In conclusion, this coming year is an opportunity to reflect on the deep spiritual significance of the Holy Door as a symbol of God’s mercy, taking to heart what St. John Paul II said when he opened the Holy Door for the Great Jubilee of the Year 2000: “You, O Christ, the Son of the living God, be for us the Door! Be for us the true Door, symbolized by the door which on this Night we have solemnly opened! Be for us the Door which leads us into the mystery of the Father. Grant that no one may remain outside his embrace of mercy and peace!” (Homily, December 24, 1999).

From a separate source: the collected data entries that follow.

(** A poll cycle starts with its one fetch; then it either returns after
    its one sleep of 2 seconds, or raises what the fetch raised, before any
    sleep. *)
Lemma poll_cycle_summary (e : env) (w : world) :
  exists evs w',
    trace w' = (trace w ++ EGetMessages 20 :: evs)%list
    /\ fetches evs = []
    /\ ((poll_cycle e w = (Returned tt, w') /\ sleeps evs = [2])
        \/ (exists ex, poll_cycle e w = (Raised ex, w') /\ sleeps evs = [])).
Proof.
  destruct w as [ids f hist last tr att]. unfold poll_cycle. run_m.
  destruct (get_messages e _ _) as [messages|ex].
  - unfold process_batch.
    match goal with
    | |- context [for_each ?l ?body ?w0] =>
        destruct (for_each_summary e l w0) as [evs1 [w1 [Hrun1 [Htr1 [Hs1 _]]]]];
        pose proof (for_each_no_fetch e l w0 evs1) as Hf1
    end.
    unfold exec in Hf1. rewrite Hrun1 in Hf1. specialize (Hf1 Htr1).
    rewrite Hrun1.
    destruct w1 as [ids1 f1 hist1 last1 tr1 att1]. cbn [trace] in Htr1. cbv beta iota.
    match goal with
    | |- context [periodic_cleanup e ?w0] =>
        destruct (periodic_cleanup_summary e w0) as [evs2 [w2 [Hrun2 [Htr2 Hs2]]]];
        pose proof (periodic_cleanup_no_fetch e w0 evs2) as Hf2
    end.
    unfold exec in Hf2. rewrite Hrun2 in Hf2. specialize (Hf2 Htr2).
    rewrite Hrun2.
    destruct w2 as [ids2 f2 hist2 last2 tr2 att2]. cbn [trace] in Htr2.
    exists (evs1 ++ [ESleep 2] ++ evs2)%list,
      (World ids2 f2 hist2 last2 tr2 att2). split.
    + cbv beta iota. rewrite Htr2, Htr1. now rewrite <- !app_assoc.
    + split; [rewrite !fetches_app, Hf1, Hf2; reflexivity|].
      left. split; [reflexivity|].
      rewrite !sleeps_app, Hs1, Hs2. reflexivity.
  - exists [], (World ids f hist last (tr ++ [EGetMessages 20]) att).
    split; [reflexivity|]. split; [reflexivity|].
    right. exists ex. split; reflexivity.
Qed.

Msgr. Robert J. Dempsey, a native Chicagoan, holds an M.A. degree in philosophy from Loyola University (Chicago), an S.T.B. from the Pontifical Gregorian University, an S.T.L. from the University of St. Mary of the Lake, and an S.T.D. from the Pontifical University of the Holy Cross (Rome). Ordained a priest by Pope John Paul II in 1980, he worked as an associate pastor in three parishes. From 1991 to 2001 he was editor of the English edition of L’Osservatore Romano, the Vatican’s newspaper. He is currently pastor of St. Philip the Apostle Parish in Northfield, IL., and serves as a member of the Presbyteral Council, the College of Consultors, the Archdiocesan Bioethics Commission, and as a visiting lecturer at the Liturgical Institute in Mundelein.